Highland Haven is a city in Burnet County, Texas, United States. The population was 418 at the 2020 census.

==Geography==
Highland Haven is located in southwestern Burnet County along the eastern shore of Lake Lyndon B. Johnson. It is about 18 mi southwest of Burnet, the county seat, and 57 mi northwest of downtown Austin.

According to the United States Census Bureau, the city has a total area of 1.4 km2, of which 1.1 km2 is land and 0.3 km2, or 19.60%, is water.

===Climate===

Climate data for Highland Haven, Texas
| Month | Jan | Feb | Mar | Apr | May | Jun | Jul | Aug | Sep | Oct | Nov | Dec | Year |
| Average precipitation inches | 1.73 | 1.81 | 2.67 | 2.50 | 4.19 | 3.10 | 2.55 | 2.10 | 3.50 | 3.53 | 2.58 | 2.13 | 32.39 |
| Average precipitation mm | 44 | 46 | 68 | 64 | 106 | 79 | 65 | 53 | 89 | 90 | 66 | 54 | 824 |
Source: NOAA

==Demographics==

Historical population
| Census | Pop. | Note | %± |
| 2000 | 450 |  | — |
| 2010 | 431 |  | −4.2% |
| 2020 | 418 |  | −3.0% |
U.S. Decennial Census 2020 Census

===2020 census===

As of the 2020 census, Highland Haven had a population of 418. The median age was 66.9 years, with 7.2% of residents under the age of 18 and 54.5% 65 years of age or older. For every 100 females there were 101.0 males, and for every 100 females age 18 and over there were 101.0 males age 18 and over.

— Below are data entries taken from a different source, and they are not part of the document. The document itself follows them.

Lemma wp_lease_get c port s :
  gcc_inv s → wp (x1_gcc_usb4_get c port) (λ _, gcc_inv) (λ _, gcc_inv) s.
Proof.
  intros HI. unfold x1_gcc_usb4_get. destruct (negb c); [done|]. destruct (port !=? 0); [done|].
  apply wp_bind, wp_get. destruct (negb (g_regmap s)); [done|].
  destruct (g_lease s) as [p0|] eqn:El; [by rewrite bool_decide_true by eauto|].
  rewrite bool_decide_false by (by intros []). pose proof HI as HS. unfold gcc_inv in HS. rewrite El in HS.
  unfold gcall1. apply wp_bind, wp_bind. eapply wp_gcall2; [exact HS|by apply (allowed_take _ _ RModule)|].
  intros m v s1 HS1. apply wp_ret. cbn [fst]. destruct (m =? 0) eqn:Em.
  { apply wp_fail. eapply inv_free, St_ext; [exact HS1|]. intros r. unfold after. cbn. rewrite Em. cbn.
    by rewrite andb_false_r. }
  assert (St (λ r, bool_decide (r = RModule)) (g_regmap s) None ∅ s1) as HM.
  { eapply St_ext; [exact HS1|]. intros r. unfold after. cbn. rewrite Em. cbn. rewrite andb_true_r, orb_false_r.
    apply bool_decide_ext. naive_solver. }
  clear HS1. apply wp_bind, wp_bind. eapply wp_gcall2; [exact HM|by apply (allowed_take _ _ RMem)|].
  intros p v1 s2 HS2. apply wp_ret. cbn [fst]. destruct (p =? 0) eqn:Ep.
  { apply wp_bind. eapply wp_put_module; [|intros s3 HI3; by apply wp_fail].
    eapply St_ext; [exact HS2|]. intros r. unfold after. cbn. rewrite Ep. cbn. rewrite andb_false_r. cbn.
    by rewrite andb_true_r. }
  apply Z.eqb_neq in Ep as Hp. apply wp_bind, wp_modify, wp_bind. unfold gcall0. apply wp_bind.
  assert (St (λ r, bool_decide (r = RModule) || bool_decide (r = RMem)) (g_regmap s) None {[p := lease_zero]}
    (s2 <| g_heap := <[p:=lease_zero]> (g_heap s2) |>)) as HS3.
  { assert (St (λ r, bool_decide (r = RModule) || bool_decide (r = RMem)) (g_regmap s) None ∅ s2)
      as (A&B&C&D&F).
    { eapply St_ext; [exact HS2|]. intros r. unfold after. cbn. rewrite Ep. cbn. rewrite !andb_true_r.
      rewrite orb_comm. f_equal. apply bool_decide_ext. naive_solver. }
    split_and!; try done. cbn. by rewrite F. }
  eapply wp_gcall2; [exact HS3|by apply (allowed_take _ _ RDevice)|]. intros d v2 s4 HS4.
  apply wp_ret, wp_bind. apply wp_on_error. eapply (wp_get_all (g_regmap s) p).
  - eapply St_ext; [exact HS4|]. by intros [].
  - intros l s5 HS5 Hc. apply wp_bind, wp_modify, wp_ret. eapply (inv_leased (g_regmap s) p l); [done| |done].
    destruct HS5 as (A&B&C&D&F). by split_and!.
  - intros e s5 (l&HS5). apply wp_bind. eapply wp_release; [exact HS5|]. intros s6 HS6.
    eapply wp_put_module; [exact HS6|done].
Qed.

Lemma wp_lease_put p s : gcc_inv s → wp (x1_gcc_usb4_put p) (λ _, gcc_inv) (λ _, gcc_inv) s.
Proof.
  intros HI. unfold x1_gcc_usb4_put. apply wp_bind, wp_get.
  destruct (decide (g_lease s = Some p)) as [El|El].
  2:{ rewrite (bool_decide_false _ El), orb_true_r. done. }
  rewrite (bool_decide_true _ El). cbn [negb]. rewrite orb_false_r.
  unfold gcc_inv in HI. rewrite El in HI. destruct HI as (l&Hp&HS&_).
  rewrite (proj2 (Z.eqb_neq p 0) Hp). apply wp_bind, wp_modify, wp_bind.
  eapply (wp_release (g_regmap s) _ p l).
  - destruct HS as (A&B&C&D&F). by split_and!.
  - intros s1 HS1. eapply wp_put_module; [exact HS1|done].
Qed.

(** ** Under a published lease *)

(** The lease [p] is published, complete, and has enabled the lanes [e]. *)
Definition leased reg p (e : bool → bool) s : Prop :=
  ∃ l, p ≠ 0 ∧ St (holds l) reg (Some p) {[p := l]} s ∧ complete l ∧ ∀ k, l_enabled l k = e k.

Lemma leased_inv reg p e s : leased reg p e s → gcc_inv s.
Proof. intros (l&Hp&HS&Hc&_). by eapply inv_leased. Qed.

Lemma wp_valid p s (Q : bool → gcc_state W → Prop) E :
  gcc_inv s → (Q false s) → (∀ reg e, reg = true → leased reg p e s → Q true s) → wp (x1_usb4_gcc_valid p) Q E s.
Proof.
  intros HI HF HT. unfold wp, x1_usb4_gcc_valid. destruct (Z.eqb_spec p 0) as [->|Hp]; [done|].
  destruct (decide (g_lease s = Some p)) as [El|El]; [|by rewrite bool_decide_false].
  rewrite bool_decide_true by done. destruct (g_regmap s) eqn:Er; [|done]. unfold gcc_inv in HI.
  rewrite El, Er in HI. destruct HI as (l&_&HS&Hc). apply (HT true (l_enabled l)); [done|]. by exists l.
Qed.

(** A call that changes nothing the lease holds. *)
Lemma wp_leased_ask reg p e s c (Q : Z * Z → gcc_state W → Prop) E :
  leased reg p e s → may_take c = None → drops c = None →
  match c with SetParent _ _ => ∀ k, e k = false | _ => True end →
  (∀ r v s', leased reg p e s' → Q (r, v) s') → wp (gcall2 c) Q E s.
Proof.
  intros (l&Hp&HS&[Hl Hc]&He) A B Hm HQ. eapply wp_ask; [exact HS|done|done| |].
  - split_and!; [by rewrite A|by rewrite B|]. destruct c; try done; cbn; rewrite ?Hl; try done.
    destruct (Hc i) as (_&->&F3&F4&->), j; rewrite ?F3, ?F4, !He, !Hm; done.
  - intros r v s' HS'. apply HQ. by exists l.
Qed.

Lemma wp_leased_prepared reg p e s i (Q : bool → gcc_state W → Prop) E :
  leased reg p e s → (∀ b s', leased reg p e s' → Q b s') → wp (lane_prepared i) Q E s.
Proof.
  intros (l&Hp&HS&Hc&He) HQ. eapply wp_lane_prepared; [exact HS|]. intros b s' HS'. apply HQ. by exists l.
Qed.

Lemma wp_enable_rx reg p e s i (Q : unit → gcc_state W → Prop) (E : Z → gcc_state W → Prop) :
  leased reg p e s → e i = false → (∀ s', leased reg p (on i e) s' → Q tt s') →
  (∀ r s', leased reg p e s' → E r s') → wp (enable_rx p i) Q E s.
Proof.
  intros (l&Hp&HS&Hc&He) Hi HQ HE. unfold enable_rx.
  eapply wp_obtain; [exact HS|reflexivity|reflexivity|done|cbn; by rewrite He|auto with lease| | |].
  - apply (allowed_take _ _ (REnabled i)); [done|done|cbn; by rewrite He|]. split; [apply Hc|apply Hc].
  - intros s' HS'. apply HQ. eexists. split_and!; [done|exact HS'|exact Hc|]. intros k. cbn. unfold on.
    by destruct (eqb k i).
  - intros r s' HS'. apply HE. by exists l.
Qed.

99.3% of residents lived in urban areas, while 0.7% lived in rural areas.

There were 217 households in Highland Haven, of which 13.8% had children under the age of 18 living in them. Of all households, 58.5% were married-couple households, 15.2% were households with a male householder and no spouse or partner present, and 23.5% were households with a female householder and no spouse or partner present. About 29.1% of all households were made up of individuals and 23.5% had someone living alone who was 65 years of age or older.

There were 316 housing units, of which 31.3% were vacant. The homeowner vacancy rate was 1.9% and the rental vacancy rate was 0.0%.

Racial composition as of the 2020 census
| Race | Number | Percent |
|---|---|---|
| White | 383 | 91.6% |
| Black or African American | 0 | 0.0% |
| American Indian and Alaska Native | 2 | 0.5% |
| Asian | 0 | 0.0% |
| Native Hawaiian and Other Pacific Islander | 0 | 0.0% |
| Some other race | 8 | 1.9% |
| Two or more races | 25 | 6.0% |
| Hispanic or Latino (of any race) | 25 | 6.0% |

===2000 census===

As of the 2000 census of 2000, there were 450 people, 226 households, and 169 families residing in the city. The population density was 1,061.0 PD/sqmi. There were 272 housing units at an average density of 641.3 /sqmi. The racial makeup of the city was 98.00% White, 0.89% Native American, 0.22% Asian, 0.44% from other races, and 0.44% from two or more races. Hispanic or Latino of any race were 4.44% of the population.

There were 226 households, out of which 8.8% had children under the age of 18 living with them, 70.8% were married couples living together, 3.1% had a female householder with no husband present, and 24.8% were non-families. 21.7% of all households were made up of individuals, and 17.7% had someone living alone who was 65 years of age or older. The average household size was 1.99 and the average family size was 2.25.

In the city, the population was spread out, with 8.9% under the age of 18, 0.4% from 18 to 24, 11.3% from 25 to 44, 31.1% from 45 to 64, and 48.2% who were 65 years of age or older. The median age was 64 years. For every 100 females, there were 94.8 males. For every 100 females age 18 and over, there were 87.2 males.

The median income for a household in the city was $54,375, and the median income for a family was $59,792. Males had a median income of $32,125 versus $23,125 for females. The per capita income for the city was $30,528. About 1.2% of families and 0.9% of the population were below the poverty line, including none of those under age 18 and 1.9% of those age 65 or over.